(Dataset entries)

(** C5, as stated, fails: on the ledger that holds the seed (1, 1) and the
    batch (10^17, 0) the posterior parameters are 10^17 + 1 > 0 and 1 > 0,
    and the posterior mean is exactly 1.0, not a value strictly below 1; on
    the seed (1, 1) followed by (0, 10^400) it is exactly 0.0; and on the
    Haldane seed followed by (10^14, 0) it is again exactly 1.0. *)
Lemma post_pred_reaches_the_ends :
  let l := numeric [(1, 1); (10 ^ 17, 0)]%Z in
  let l' := numeric [(1, 1); (0, 10 ^ 400)]%Z in
  let l'' := seeded float_milli float_milli [(10 ^ 14, 0)%Z] in
  post_parameters (Some l) "A" fresh
  = Returned (PyInt (10 ^ 17 + 1), PyInt 1) /\
  post_pred (Some l) "A" fresh = Returned (PyFloat float_one) /\
  post_parameters (Some l') "A" fresh
  = Returned (PyInt 1, PyInt (10 ^ 400 + 1)) /\
  post_pred (Some l') "A" fresh = Returned (PyFloat (S754_zero false)) /\
  post_pred (Some l'') "A" fresh = Returned (PyFloat float_one) /\
  ~ (forall (data : option ledger) (group : string) (self : BaysBernoulli)
       (a b : Z),
        post_parameters data group self = Returned (PyInt a, PyInt b) ->
        (0 < a)%Z -> (0 < b)%Z ->
        exists r, post_pred data group self = Returned (PyFloat r) /\
                  open_unit_float r).
Proof.
  intros l l' l''.
  assert (Hpost : post_parameters (Some l) "A" fresh
                  = Returned (PyInt (10 ^ 17 + 1), PyInt 1))
    by (vm_compute; reflexivity).
  assert (Hpred : post_pred (Some l) "A" fresh = Returned (PyFloat float_one))
    by (vm_compute; reflexivity).
  split; [exact Hpost|]; split; [exact Hpred|].
  split; [vm_compute; reflexivity|]; split; [vm_compute; reflexivity|].
  split; [vm_compute; reflexivity|].
  intros H.
  destruct (H (Some l) "A"%string fresh _ _ Hpost) as (r & Hr & Hopen);
    [reflexivity | reflexivity |].
  rewrite Hpred in Hr; injection Hr as <-.
  destruct Hopen as [_ Hlt]; vm_compute in Hlt; discriminate Hlt.
Qed.

(** C5, amended.  Whenever the posterior parameters are positive numbers a
    and b, the posterior mean returns the float quotient of a by the sum
    a + b, and that float lies between 0 and 1, the ends included: for
    Python integers it is the float nearest to a / (a + b); for Python
    floats and for NumPy floats that are positive numbers of the format it
    is the float nearest to the quotient of a by the float sum a + b; for
    NumPy integers with a + b below 2^53 it is the float nearest to
    a / (a + b). *)
Theorem post_pred_is_mean
    (data : option ledger) (group : string) (self : BaysBernoulli) :
  (forall a b : Z,
     post_parameters data group self = Returned (PyInt a, PyInt b) ->
     (0 < a)%Z -> (0 < b)%Z ->
     exists r,
       post_pred data group self = Returned (PyFloat r) /\
       r = SFdiv prec emax (Py.int_to_sf a) (Py.int_to_sf (a + b)) /\
       unit_float r) /\
  (forall a b : spec_float,
     post_parameters data group self = Returned (PyFloat a, PyFloat b) ->
     positive_float a -> positive_float b ->
     exists r,
       post_pred data group self = Returned (PyFloat r) /\
       r = SFdiv prec emax a (SFadd prec emax a b) /\
       unit_float r) /\
  (forall a b : spec_float,
     post_parameters data group self = Returned (NpFloat a, NpFloat b) ->
     positive_float a -> positive_float b ->
     exists r,
       post_pred data group self = Returned (NpFloat r) /\
       r = SFdiv prec emax a (SFadd prec emax a b) /\
       unit_float r) /\
  (forall a b : Z,
     post_parameters data group self = Returned (NpInt a, NpInt b) ->
     (0 < a)%Z -> (0 < b)%Z -> (a + b < 2 ^ 53)%Z ->
     exists r,
       post_pred data group self = Returned (NpFloat r) /\
       r = SFdiv prec emax (Py.nearest_float a) (Py.nearest_float (a + b)) /\
       unit_float r).
Proof.
  split; [|split; [|split]].
  - intros a b Hpost Ha Hb.
    pose proof (@quotient_unit a (a + b) Ha ltac:(lia)) as Hunit.
    eexists; split; [|split; [reflexivity | exact Hunit]].
    unfold post_pred; rewrite Hpost.
    cbn [Py.bind fst snd Py.add Py.truediv].
    destruct (Z.eqb_spec (a + b) 0) as [E | _]; [lia|].
    destruct (SFdiv prec emax (Py.int_to_sf a) (Py.int_to_sf (a + b)))
      as [s | s | | s m e]; try reflexivity; destruct s; contradiction.
  - intros a b Hpost Ha Hb.
    destruct (@float_mean_unit a b Ha Hb) as [Hnz Hunit].
    eexists; split; [|split; [reflexivity | exact Hunit]].
    unfold post_pred; rewrite Hpost.
    cbn [Py.bind fst snd Py.add Py.truediv Py.to_float Py.box_float
           Py.is_numpy orb].
    now rewrite Hnz.
  - intros a b Hpost Ha Hb.
    destruct (@float_mean_unit a b Ha Hb) as [_ Hunit].
    eexists; split; [|split; [reflexivity | exact Hunit]].
    unfold post_pred; rewrite Hpost; reflexivity.
  - intros a b Hpost Ha Hb Hsum.
    pose proof (@quotient_unit_small a (a + b) Ha ltac:(lia) Hsum) as Hunit.
    eexists; split; [|split; [reflexivity | exact Hunit]].
    unfold post_pred; rewrite Hpost.
    cbn [Py.bind fst snd Py.add Py.truediv Py.to_int64].
    rewrite wrap_int64_small by lia.
    cbn [Py.bind Py.to_int64]; reflexivity.
Qed.
(** Every registry state a run passes through is a reachable one. *)
Lemma run_trace_reachable (env : Env) (urls : list string)
    (download_id quality : string) (reg : gmap string Job) :
  reachable (home env) reg →
  Forall (reachable (home env))
         (run_trace (download_videos env urls download_id quality reg)).
Proof.
  intros Hreg. eapply chain_reachable; [done|].
  apply download_videos_chain.
Qed.

(** ** What every locked block preserves *)

Lemma job_inv_meta (j j' : Job) : same_meta j j' → job_inv j → job_inv j'.
Proof.
  unfold same_meta, job_inv, populated. intros (Hs & He & Hz & _).
  rewrite Hs, He, Hz. done.
Qed.

Lemma job_inv_new (now : Q) : job_inv (new_job now).
Proof. right. done. Qed.

Lemma job_inv_finish (hm download_id : string) (c total : Z)
    (errs : list string) (j : Job) :
  job_inv (finish_job (zip_path_of hm download_id) c total errs j).
Proof.
  left. split; [done|]. eexists. split; [done|]. apply path_join_nonempty.
Qed.

Lemma reg_inv_insert (download_id : string) (j : Job) (reg : gmap string Job) :
  job_inv j → reg_inv reg → reg_inv (<[download_id := j]> reg).
Proof.
  intros Hj Hreg id' j'. rewrite lookup_insert. case_decide.
  - by intros [= <-].
  - apply Hreg.
Qed.

Lemma step_inv (hm : string) (reg reg' : gmap string Job) :
  step hm reg reg' → reg_inv reg → reg_inv reg'.
Proof.
  intros Hstep Hreg. destruct Hstep as [id now reg|id total c c' d reg reg' H|
                                        id c total errs reg reg' H].
  - apply reg_inv_insert; [apply job_inv_new | done].
  - unfold progress_hook in H.
    destruct (reg !! id) as [j|] eqn:E; repeat case_decide; try done;
      injection H as <- <-; try done;
      (apply reg_inv_insert; [|done]);
      apply (job_inv_meta j); (done || by eapply Hreg).
  - unfold final_update in H. destruct (reg !! id) as [j|] eqn:E; [|done].
    injection H as <-. apply reg_inv_insert; [apply job_inv_finish | done].
Qed.
(** The command a motor holds after the loop is that of the last cell on
    it. *)
Lemma send_all_last c (l1 l2 : list GroupItem.t) it w :
  GroupItem.ctrl it ∉ (GroupItem.ctrl <$> l2) ->
  vel_ref (motor (send_all c (l1 ++ it :: l2) w) (GroupItem.ctrl it)) = c it.
Proof.
  intros Hnot. rewrite send_all_app.
  change (send_all c (it :: l2) ?w') with
    (send_all c l2 (send (GroupItem.ctrl it) (c it) w')).
  rewrite send_all_other by exact Hnot. apply send_vel_ref_same.
Qed.



Lemma rehome_all_velocity (l : list GroupItem.t) : forall w h,
  velocity (motor (rehome_all l w) h) = velocity (motor w h).
Proof.
  induction l as [|it l IH]; intros w h; [reflexivity|].
  unfold rehome_all in *; cbn [fold_left].
  rewrite IH, rehome_velocity, send_velocity. reflexivity.
Qed.

Lemma rehome_all_other (l : list GroupItem.t) : forall w h,
  h ∉ (GroupItem.ctrl <$> l) -> motor (rehome_all l w) h = motor w h.
Proof.
  induction l as [|it l IH]; intros w h Hnot; [reflexivity|].
  unfold rehome_all in *; cbn [fold_left].
  rewrite fmap_cons, not_elem_of_cons in Hnot. destruct Hnot as [Hne Hnot].
  rewrite IH by exact Hnot.
  rewrite rehome_other, send_other by congruence. reflexivity.
Qed.


End MoreWorldFacts.

(** ** The array after a clearing loop *)

Section Cleared.
Context `{SCurveLib} `{PDLib}.

Lemma cleared_length n (l : list GroupItem.t) : length (cleared n l) = length l.
Proof.
  unfold cleared. rewrite length_app, length_fmap, length_take, length_drop.
  lia.
Qed.



Lemma cleared_handles n (l : list GroupItem.t) :
  GroupItem.ctrl <$> cleared n l = GroupItem.ctrl <$> l.
Proof.
  unfold cleared. rewrite fmap_app, <- list_fmap_compose.
  rewrite <- (take_drop n l) at 3. rewrite fmap_app. reflexivity.
Qed.


End Cleared.



(** ** A follower that is not running *)

Section Stopped.
Context `{SCurveLib} `{PDLib}.

Lemma group_update_stopped (m : Mach Group.t) :
  Group.running (fol m) = false -> SCurveTraj_Group_Update m = Some (tt, m).
Proof.
  intros E. unfold SCurveTraj_Group_Update. run_cmd. rewrite E. reflexivity.
Qed.

Lemma axis_update_stopped (m : Mach Axis.t) :
  Axis.running (fol m) = false -> SCurveTraj_Axis_Update m = Some (tt, m).
Proof. intros E. rewrite axis_update_run. cbv zeta. rewrite E. reflexivity. Qed.

Lemma axis_ticks_stopped (k : nat) (m : Mach Axis.t) :
  Axis.running (fol m) = false ->
  ticks SCurveTraj_Axis_Update k m = Some (tt, m).
Proof.
  intros E. induction k as [|k IH]; [reflexivity|].
  cbn [ticks]. unfold cbind. rewrite axis_update_stopped by exact E. exact IH.
Qed.

Lemma group_ticks_stopped (k : nat) (m : Mach Group.t) :
  Group.running (fol m) = false ->
  ticks SCurveTraj_Group_Update k m = Some (tt, m).
Proof.
  intros E. induction k as [|k IH]; [reflexivity|].
  cbn [ticks]. unfold cbind. rewrite group_update_stopped by exact E. exact IH.
Qed.

End Stopped.

(** X2. A follower whose running flag is false is inert: any number of
    [Update] ticks leaves follower and world exactly as they are, so no
    command reaches a motor.  In particular [Stop] followed by any number
    of ticks is [Stop], and [ResetAll] followed by any number of ticks is
    [ResetAll]. *)
Theorem stopped_follower_is_inert `{SCurveLib} `{PDLib} :
  (forall (k : nat) (m : Mach Axis.t),
      Axis.running (fol m) = false ->
      ticks SCurveTraj_Axis_Update k m = Some (tt, m))
  /\
  (forall (k : nat) (m : Mach Group.t),
      Group.running (fol m) = false ->
      ticks SCurveTraj_Group_Update k m = Some (tt, m))
  /\
  (forall (k : nat) (m : Mach Axis.t),
      cbind SCurveTraj_Axis_Stop (fun _ => ticks SCurveTraj_Axis_Update k) m
      = SCurveTraj_Axis_Stop m /\
      cbind SCurveTraj_Axis_ResetAll
            (fun _ => ticks SCurveTraj_Axis_Update k) m
      = SCurveTraj_Axis_ResetAll m)
  /\
  (forall (k : nat) (m : Mach Group.t),
      (Group.item_count (fol m) <= length (Group.items (fol m)))%nat ->
      cbind SCurveTraj_Group_Stop (fun _ => ticks SCurveTraj_Group_Update k) m
      = SCurveTraj_Group_Stop m /\
      cbind SCurveTraj_Group_ResetAll
            (fun _ => ticks SCurveTraj_Group_Update k) m
      = SCurveTraj_Group_ResetAll m).
Proof.
  split; [|split; [|split]].
  - intros k m. apply axis_ticks_stopped.
  - intros k m. apply group_ticks_stopped.
  - intros k m. unfold cbind.
    rewrite axis_stop_run, axis_reset_all_run.
    split; apply axis_ticks_stopped; reflexivity.
  - intros k m Hn. unfold cbind.
    rewrite group_stop_run, group_reset_all_run by exact Hn.
    split; apply group_ticks_stopped; reflexivity.
Qed.

(** The theorem at the group on motors 3 and 4: stopped, then ticked five
    times, it has logged the two zero commands of the stop and nothing
    else. *)
Lemma stopped_follower_is_inert_witness :
  cbind SCurveTraj_Group_Stop (fun _ => ticks SCurveTraj_Group_Update 5)
    Standin.fast_group
  = SCurveTraj_Group_Stop Standin.fast_group
  /\
  match SCurveTraj_Group_Stop Standin.fast_group with
  | Some (_, m') => sent (env m') = [(3%nat, fzero); (4%nat, fzero)]
  | None => False
  end.
Proof.
  destruct (@stopped_follower_is_inert Standin.curve_lib Standin.pd_lib)
    as (_ & _ & _ & HG).
  destruct (HG 5%nat Standin.fast_group) as [E _]; [cbn; lia|].
  split; [exact E | reflexivity].
Defined.

(** X3. When the planning inside [SetTarget] succeeds, the follower is
    running on the planned curve with elapsed time zero, and nothing else
    has moved: no command is sent, no motor is touched, and the correctors,
    handles, limits and interval are as before.  The finished check right
    after is true exactly when the planned duration is not above zero. *)
Theorem set_target_success_effect `{SCurveLib} `{PDLib} :
  (forall (target : float) (m : Mach Axis.t) r c m1,
      axis_s_curve_init (Axis.s (fol m)) (Axis.running (fol m)) target
        {| fol := Axis.set_running false (fol m); env := env m |}
      = Some ((r, c), m1) ->
      is_success r = true ->
      exists m',
        SCurveTraj_Axis_SetTarget target m = Some (r, m') /\
        fol m' = Axis.set_running true
                   (Axis.set_now fzero (Axis.set_s c (fol m))) /\
        env m' = env m /\
        SCurveTraj_isFinished (fol m') = fgeb fzero (total_time c))
  /\
  (forall (target : float) (m : Mach Group.t) r c m1,
      (Group.item_count (fol m) <= length (Group.items (fol m)))%nat ->
      group_s_curve_init (Group.s (fol m)) (Group.running (fol m)) target
        {| fol := Group.set_running false (fol m); env := env m |}
      = Some ((r, c), m1) ->
      is_success r = true ->
      exists m',
        SCurveTraj_Group_SetTarget target m = Some (r, m') /\
        fol m' = Group.set_running true
                   (Group.set_now fzero (Group.set_s c (fol m))) /\
        env m' = env m /\
        SCurveTraj_isFinished (fol m') = fgeb fzero (total_time c)).
Proof.
  split.
  - intros target m r c m1 Hinit Hr.
    rewrite axis_s_curve_init_run in Hinit. cbn in Hinit.
    rewrite axis_set_target_run. cbv zeta.
    injection Hinit as Hinit _. rewrite Hinit. cbn [fst snd]. rewrite Hr.
    eexists. split; [reflexivity|]. cbn [fol env]. repeat split.
  - intros target m r c m1 Hn Hinit Hr.
    rewrite group_s_curve_init_run in Hinit by (cbn; exact Hn).
    cbn [fol env Group.set_running Group.s Group.now Group.v_max Group.a_max
         Group.j_max Group.items Group.item_count] in Hinit.
    rewrite group_set_target_run by exact Hn. cbv zeta.
    injection Hinit as Hinit _. rewrite Hinit. cbn [fst snd]. rewrite Hr.
    eexists. split; [reflexivity|]. cbn [fol env]. repeat split.
Qed.

(** The theorem at a stopped axis on motor 2, retargeted to 90 degrees:
    the planner succeeds, the follower runs and no command is logged. *)
Lemma set_target_success_effect_witness :
  exists m',
    SCurveTraj_Axis_SetTarget (float_of_Z 90)
      {| fol := Standin.axis_on 2 false (float_of_Z 180) (float_of_Z 5);
         env := Standin.world0 |}
    = Some (S_CURVE_SUCCESS, m') /\
    Axis.running (fol m') = true /\
    Axis.now (fol m') = fzero /\
    sent (env m') = [] /\
    Standin.axis_finished (fol m') = false.
Proof.
  destruct (@set_target_success_effect Standin.curve_lib Standin.pd_lib)
    as [HA _].
  edestruct (HA (float_of_Z 90)
               {| fol := Standin.axis_on 2 false (float_of_Z 180)
                           (float_of_Z 5);
                  env := Standin.world0 |} S_CURVE_SUCCESS)
    as (m' & E & Hf & He & _); [reflexivity | reflexivity |].
  exists m'. split; [exact E|]. rewrite Hf, He.
  repeat split.
Defined.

Work to complete
Your answer should be the lines above that contain the word "holds", copied out.

Response
(** C5, as stated, fails: on the ledger that holds the seed (1, 1) and the
(** The command a motor holds after the loop is that of the last cell on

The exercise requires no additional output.